Wildlife big contributor to problem

“For example, at one of the meetings they showed a chart showing what percentage of bacteria comes from which source. It showed over half was coming from wildlife, and the question was how do you plan to control wildlife. The answer is we don’t control that — we plan to reduce the TDML by placing restrictions on other areas, like agriculture,” Mills says.

Randolph contends (and research seems to confirm) that Virginia farmers are already doing more than their share of cleaning up the Chesapeake Bay. A recent Virginia Tech survey indicates over 90 percent of Virginia crop land that impacts the Bay is in some form of conservation-tillage.

Ruffin says the term ‘agriculture’ isn’t well defined by the people who are leading the movement to enforce President Obama’s decree to speed up the cleanup of the Chesapeake Bay.

“All these nutrient loads that agriculture supposedly puts into the Bay need to be quantified. It’s like ‘non-source point pollution’. What exactly does that mean and how much of it can be attributed to grain farmers, versus cattle producers, versus industrial sites?

“I think agriculture has done a tremendous job in helping reduce pollutants that go into the Bay — just by adopting no-till farming. What impact does continuous no-till farming have on the level of pollutants that go into the bay, or the restriction of these pollutants — those type figures need to quantified and verified,” Ruffin says.

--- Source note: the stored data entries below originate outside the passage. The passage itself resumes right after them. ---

(* ===== verification/Interleavings.v ===== *)
(** * Every interleaving of the threads

    The first part holds for all schedules: no index is out of range, a locked
    mutex has one owner, and there is no deadlock.

    The second part is about calm runs: no ID is reclaimed by time-out or by
    cancellation, and replies come only to commands that were sent.  Then the
    tokens are conserved, no promise gets a second value, none is lost, and when
    the threads rest the table is one of the sequential model. *)

From S2P Require Import Prelude PacketTypes Transactions TransactionSlots Node NodeTheorems Concurrency ConcurrencyFacts ConcurrencyTokens.
#[local] Open Scope Z_scope.

(** ** Systems *)

Section systems.
Context {U : Type} (id_min id_max : Z).
Implicit Types (s : system U) (c : pc U) (u : U).
Abbreviation tab s := (table_ (shared_state s)).
Abbreviation held s := (reply_callback_mtx_ (shared_state s)).

Inductive step_to s : system U → Prop :=
| step_to_intro k now wait_over s' : system_step k now wait_over s = Ret s' → step_to s s'.

(** The invariant of all schedules. *)
Record system_ok s : Prop := mkSystemOk {
  sy_table : table_ok id_min id_max (tab s);
  sy_threads : ∀ k c, threads s !! k = Some c → pc_ok id_min id_max (length (promises (tab s))) c;
  sy_locks : ∀ i, (lock_free i (held s) + sum_list_with (lock_of i) (threads s) = 1)%nat;
}.

(** The start: a new table, no mutex locked, and threads that begin their
    operations or poll. *)
Definition begins c : Prop :=
  match c with Start o => operation_ok o | Poll _ => True | _ => False end.
Definition initial_system (u : U) (cs : list (pc U)) : system U :=
  mkSystem cs (mkShared (initial_tx id_min id_max u) ∅).

Lemma initial_table_ok u :
  0 ≤ id_min ≤ id_max → id_max < 2 ^ 16 → table_ok id_min id_max (initial_tx id_min id_max u).
Proof.
  intros. assert (Hu : u32 (id_max - id_min) = id_max - id_min) by (unfold u32; rewrite Z.mod_small; lia).
  unfold initial_tx. constructor; cbn; rewrite ?Hu, ?zsize_replicate, ?Z2Nat.id by lia; try done.
  - by intros i h [? ?]%lookup_replicate.
  - by intros i h [? ?]%lookup_replicate.
Qed.

Lemma initial_system_ok u cs :
  0 ≤ id_min ≤ id_max → id_max < 2 ^ 16 → Forall begins cs → system_ok (initial_system u cs).
Proof.
  intros H1 H2 Hcs. constructor; cbn [initial_system shared_state table_ threads reply_callback_mtx_].
  - by apply initial_table_ok.
  - intros k c Hk. eapply Forall_lookup_1 in Hcs; [|done]. by destruct c.
  - intros i. rewrite (sum_zero (lock_of i)); [unfold lock_free; by rewrite one_true by set_solver|].
    intros k c Hk. eapply Forall_lookup_1 in Hcs; [|done]. by destruct c.
Qed.

(** A step of the system is an [effect] of the thread that moves. *)
Lemma system_step_effect k now w s s' :
  system_ok s → system_step k now w s = Ret s' →
  ∃ c c', threads s !! k = Some c ∧ threads s' = <[k := c']> (threads s) ∧
    effect id_min id_max c (tab s) (held s) c' (tab s') (held s').
Proof.
  intros [Ht Hc Hl] Hs. unfold system_step in Hs. destruct (threads s !! k) as [c|] eqn:Hk; [|done].
  apply bind_Ret in Hs as ([c' sh'] & Hs & [= <-]). exists c, c'. split_and!; [done..|]. cbn.
  destruct s as [cs [t L]]. cbn in *.
  match type of Hs with thread_step _ _ ?b _ _ = _ =>
    pose proof (thread_step_result id_min id_max now w b c t L Ht (Hc k c Hk)) as Hr end.
  by rewrite Hs in Hr.
Qed.

Lemma own_lock s k c i :
  system_ok s → threads s !! k = Some c → (lock_free i (held s) + lock_of i c ≤ 1)%nat.
Proof. intros Hs Hk. pose proof (sy_locks s Hs i). pose proof (sum_ge (lock_of i) _ _ _ Hk). lia. Qed.

Lemma step_ok s s' : system_ok s → step_to s s' → system_ok s'.
Proof.
  intros Hok [k now w s'' Hs]. destruct (system_step_effect _ _ _ _ _ Hok Hs) as (c & c' & Hk & Hcs & He).
  pose proof Hok as [Ht Hc _]. destruct (effect_ok _ _ _ _ _ _ _ _ He Ht (Hc k c Hk)) as (Ht' & Hc' & Hn).
  constructor; [done| |].
  - intros j d. rewrite Hcs. intros [(-> & <- & ?)|[? Hj]]%list_lookup_insert_Some; [done|].
    eapply pc_ok_mono; [exact Hn|by eapply Hc].
  - intros i. rewrite Hcs, (sum_conserved (lock_of i) _ k c' c (lock_free i (held s))); [|done|].
    + by apply (sy_locks s Hok).
    + eapply lock_step; eauto using own_lock.
Qed.

Lemma reachable_ok s s' : system_ok s → rtc step_to s s' → system_ok s'.
Proof. intros Hs Hr. induction Hr; eauto using step_ok. Qed.

(** The result of any step of a well-formed system. *)
Lemma system_step_cases k now w s :
  system_ok s →
  match system_step k now w s with
  | Ret _ => True
  | UB => False
  | Abort => ∃ c, threads s !! k = Some c ∧
      may_abort (match waits_for c with Some p => destroyed p s | None => false end) c (tab s)
  | Pending => ∀ c, threads s !! k = Some c → may_block w (held s) c
  end.
Proof.
  intros [Ht Hc Hl]. unfold system_step. destruct (threads s !! k) as [c|] eqn:Hk; [|done].
  set (b := match waits_for c with Some p => destroyed p s | None => false end).
  pose proof (thread_step_result id_min id_max now w b c (tab s) (held s) Ht (Hc k c Hk)) as Hr.
  replace (mkShared (tab s) (held s)) with (shared_state s) in Hr by by destruct s as [? []].
  destruct (thread_step now w b c (shared_state s)) as [[]| | |]; cbn in *; [done..|by exists c|].
  by intros ? [= <-].
Qed.

(** A thread that has not ended and does not wait for the network. *)
Definition unfinished c : Prop :=
  match c with Done _ | Poll [] => False | _ => True end.

Lemma holder_moves now w b c t L i :
  table_ok id_min id_max t → pc_ok id_min id_max (length (promises t)) c →
  (0 < lock_of i c)%nat → thread_step now w b c (mkShared t L) ≠ Pending.
Proof.
  intros Ht Hc Hl. destruct c; cbn in Hl; try lia; destruct Hc as (j & Hj & Hp & Hid & Hix & Hf);
    cbn [thread_step]; unfold unlocked; cbn [table_].
  - unfold complete. destruct (Hf packet (user t)) as (r & u & ->). rewrite bind_ret.
    unfold set_value. cbn. repeat case_match; done.
  - by rewrite Hid, (release_index id_min id_max) by done.
  - by rewrite Hix, (store_error_index id_min id_max) by done.
Qed.

(** ** Calm runs *)

Record conserved s : Prop := mkConserved {
  co_ids : ∀ i, (id_free i (available_transaction_ids_ (tab s)) + id_waiting i (reply_callback_ (tab s)) +
    sum_list_with (id_of id_min i) (threads s) = 1)%nat;
  co_promises : ∀ p, (promise_spent p (promises (tab s)) + promise_waiting p (reply_callback_ (tab s)) +
    sum_list_with (promise_of p) (threads s) = 1)%nat;
  co_names : ∀ p, (one (length (promises (tab s)) ≤ p)%nat + sum_list_with (name_of p) (threads s) ≤ 1)%nat;
  co_slots : slots_ok (tab s) (held s);
  co_unsent : ∀ k c, threads s !! k = Some c → unsent_ok id_min c (tab s);
  co_calm : ∀ k c, threads s !! k = Some c → calm c;
}.

(** A thread moves without starting to reclaim an ID, and only expected
    replies are received. *)
Inductive calm_step s : system U → Prop :=
| calm_step_intro k now wait_over c c' s' :
    threads s !! k = Some c → honest (threads s) c →
    system_step k now wait_over s = Ret s' → threads s' !! k = Some c' → calm c' → calm_step s s'.

Lemma initial_conserved u cs :
  0 ≤ id_min ≤ id_max → Forall begins cs → conserved (initial_system u cs).
Proof.
  intros Hr Hcs.
  assert (Hb : ∀ k c, cs !! k = Some c → begins c) by (intros; by eapply Forall_lookup_1).
  set (n := Z.to_nat (u32 (id_max - id_min))).
  assert (Hno : ∀ k h, replicate n (@None (reply_handler U)) !! k = Some h → h = None)
    by by intros k h [? _]%lookup_replicate.
  constructor; cbn [initial_system threads shared_state table_ reply_callback_mtx_]; unfold initial_tx;
    cbn [available_transaction_ids_ reply_callback_ promises]; fold n.
  - intros i. rewrite sum_zero by (intros k c Hk%Hb; by destruct c).
    unfold id_free, id_waiting. destruct (replicate n true !! i) eqn:E;
      [apply lookup_replicate in E as [-> _]|]; (destruct (replicate n None !! i) eqn:E';
      [apply Hno in E' as ->|]; done).
  - intros p. rewrite sum_zero by (intros k c Hk%Hb; by destruct c).
    unfold promise_waiting. rewrite sum_zero by (by intros k h ->%Hno). done.
  - intros p. rewrite sum_zero by (intros k c Hk%Hb; by destruct c). unfold one. case_decide; lia.
  - constructor; cbn; fold n.
    + intros i. destruct (decide (i < n)%nat).
      * by rewrite !lookup_replicate_2.
      * rewrite !lookup_ge_None_2; [done|rewrite length_replicate; lia..].
    + set_solver.
    + intros i [_ ?]%lookup_replicate. by apply lookup_replicate_2.
  - intros k c Hk%Hb p tid. by destruct c.
  - intros k c Hk%Hb. by destruct c.
Qed.

Lemma own_id s k c : conserved s → threads s !! k = Some c → id_apart id_min c (tab s).
Proof. intros Hs Hk i. pose proof (co_ids s Hs i). pose proof (sum_ge (id_of id_min i) _ _ _ Hk). lia. Qed.

Lemma calm_step_conserved s s' : system_ok s → conserved s → calm_step s s' → conserved s'.
Proof.
  intros Hok Hco [k now w c c' s'' Hk Hh Hs Hk' Hq'].
  destruct (system_step_effect _ _ _ _ _ Hok Hs) as (c1 & c2 & Hk1 & Hcs & He). simplify_eq.
  assert (c2 = c') as ->.
  { rewrite Hcs, list_lookup_insert_eq in Hk' by by eapply lookup_lt_Some. congruence. }
  pose proof Hok as [Ht Hc _]. specialize (Hc k c Hk).
  pose proof Hco as [Hids Hps Hns Hso Hun Hcalm]. pose proof (own_id s k c Hco Hk) as Hap.
  pose proof (Hun k c Hk) as Hu. pose proof (Hcalm k c Hk) as Hq. constructor; rewrite ?Hcs.
  - intros i. erewrite (sum_conserved (id_of id_min i)); [apply (Hids i)|done|by eapply id_step].
  - intros p. erewrite (sum_conserved (promise_of p)); [apply (Hps p)|done|by eapply promise_step].
  - intros p. pose proof (name_step _ _ p _ _ _ _ _ _ He Hq Hq').
    pose proof (sum_insert (name_of p) _ k c' c Hk). specialize (Hns p). lia.
  - eapply slots_step; eauto using own_lock.
  - intros j d [(-> & <- & ?)|[Hne Hj]]%list_lookup_insert_Some; [by eapply unsent_own|].
    eapply unsent_step; eauto. intros p. pose proof (sum_two (name_of p) _ _ _ _ _ Hk Hj Hne).
    specialize (Hns p). lia.
  - intros j d [(-> & <- & ?)|[Hne Hj]]%list_lookup_insert_Some; eauto.
Qed.




(** ** The table of a system at rest *)




Section at_rest.
Context (t : tx U) (L : gset Z).
Context (Ht : table_ok id_min id_max t) (Hs : slots_ok t L).
Context (Hid : ∀ i, (id_free i (available_transaction_ids_ t) + id_waiting i (reply_callback_ t) = 1)%nat).







Context (Hps : ∀ p, (promise_spent p (promises t) + promise_waiting p (reply_callback_ t) = 1)%nat).



End at_rest.


(** ** The theorems *)


(** C11: In every state that any schedule reaches, as long as a thread has not ended
    and does not wait for the network, some thread can move: the mutexes of the
    slots and of the IDs cannot block each other. *)
Theorem no_deadlock u cs s k c :
  0 ≤ id_min ≤ id_max → id_max < 2 ^ 16 → Forall begins cs →
  rtc step_to (initial_system u cs) s → threads s !! k = Some c → unfinished c →
  ∃ j, ∀ now, system_step j now true s ≠ Pending.
Proof.
  intros H1 H2 Hcs Hr Hk Hu. assert (Hok : system_ok s) by (eapply reachable_ok; [by apply initial_system_ok|done]).
  destruct (decide (held s = ∅)) as [HL|HL].
  - exists k. intros now E. pose proof (system_step_cases k now true s Hok) as Hst. rewrite E in Hst.
    specialize (Hst c Hk). destruct c as [| | | | | | | | | | | | | | | |[]| | | | ]; cbn in Hst; try done;
      destruct Hst as [x Hx]; set_solver.
  - apply set_choose_L in HL as [i Hi]. pose proof (sy_locks s Hok i) as Hs.
    unfold lock_free in Hs. rewrite one_false in Hs by (intros Hn; done).
    destruct (sum_pos (lock_of i) (threads s)) as (j & d & Hj & Hd); [lia|]. exists j. intros now.
    unfold system_step. rewrite Hj. cbv zeta.
    match goal with |- context [thread_step now true ?b d _] =>
      pose proof (holder_moves now true b d (tab s) (held s) i (sy_table s Hok) (sy_threads s Hok j d Hj) Hd) as Hm end.
    replace (mkShared (tab s) (held s)) with (shared_state s) in Hm by by destruct s as [? []].
    by destruct (thread_step now true _ d (shared_state s)) as [[]| | |].
Qed.


(** ** Calm runs end *)

(** A bound on the steps a thread has left while no ID is reclaimed: twelve
    for each attempt that is left, four for each reply. *)
Definition steps_left c : nat :=
  match c with
  | Start o => 12 * length (op_sends o) + 12
  | Scan o _ => 12 * length (tail (op_sends o)) + 20
  | Refused o _ _ | Install o _ _ => 12 * length (tail (op_sends o)) + 19
  | Sending o _ _ => 12 * length (tail (op_sends o)) + 18
  | UnsentClear o _ _ _ => 12 * length (op_sends o) + 16
  | UnsentSet o _ _ _ => 12 * length (op_sends o) + 15
  | UnsentRelease o _ _ => 12 * length (op_sends o) + 14
  | Wait o _ _ => 12 * length (op_sends o) + 13
  | Poll packets => 4 * length packets + 1
  | ReplyRun _ _ packets => 4 * length packets + 4
  | ReplyRelease _ packets => 4 * length packets + 3
  | ReplyNull _ packets => 4 * length packets + 2
  | _ => 0
  end.

Lemma effect_decreases c t L c' t' L' :
  effect id_min id_max c t L c' t' L' → calm c → calm c' → (steps_left c' < steps_left c)%nat.
Proof.
  intros He Hq Hq'. destruct He; try done; unfold started_pc; try (destruct (op_waits _)); cbn; try lia.
  destruct (op_sends o); [done|]. cbn. lia.
Qed.

(** C12: A run of the threads in which no ID is reclaimed makes at most twelve steps
    for each attempt of an operation, and a start, and four for each reply and
    one. *)
Theorem calm_runs_end u cs s n :
  0 ≤ id_min ≤ id_max → id_max < 2 ^ 16 → Forall begins cs →
  nsteps calm_step n (initial_system u cs) s → (n ≤ sum_list_with steps_left cs)%nat.
Proof.
  intros H1 H2 Hcs. change cs with (threads (initial_system u cs)) at 2.
  assert (Hok : system_ok (initial_system u cs)) by by apply initial_system_ok.
  assert (Hco : conserved (initial_system u cs)) by by apply initial_conserved.
  clear -Hok Hco. induction 1 as [|n x y z Hs Hr IH]; [lia|].
  pose proof (calm_step_conserved _ _ Hok Hco Hs) as Hco'. destruct Hs as [k now w c c' y Hk Hh Hs Hk' Hq'].
  specialize (IH (step_ok _ _ Hok (step_to_intro _ _ _ _ _ Hs)) Hco').
  destruct (system_step_effect _ _ _ _ _ Hok Hs) as (c1 & c2 & Hk1 & Hcs & He). simplify_eq.
  rewrite Hcs in IH, Hk'. rewrite list_lookup_insert_eq in Hk' by by eapply lookup_lt_Some. simplify_eq.
  pose proof (effect_decreases _ _ _ _ _ _ He (co_calm _ Hco _ _ Hk) Hq').
  pose proof (sum_insert steps_left _ k c' c Hk). lia.
Qed.
End systems.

Question four: Injecting nitrogen has been mentioned several times as a way to make application more precise and reduce the amount of chemical that can get into streams that impact the Chesapeake Bay. Why isn’t fertilizer injection commonly used in Virginia?

“For one thing, we have a huge problem transporting large equipment, our farms are typically spread out over a large area, with a lot of small fields, so that’s been an issue with injecting fertilizers in the past,” Randolph says.

He adds that very little fall fertilizer is used, noting that most nitrogen used in southeast Virginia goes in during a 45-day window at the front end of the growing season.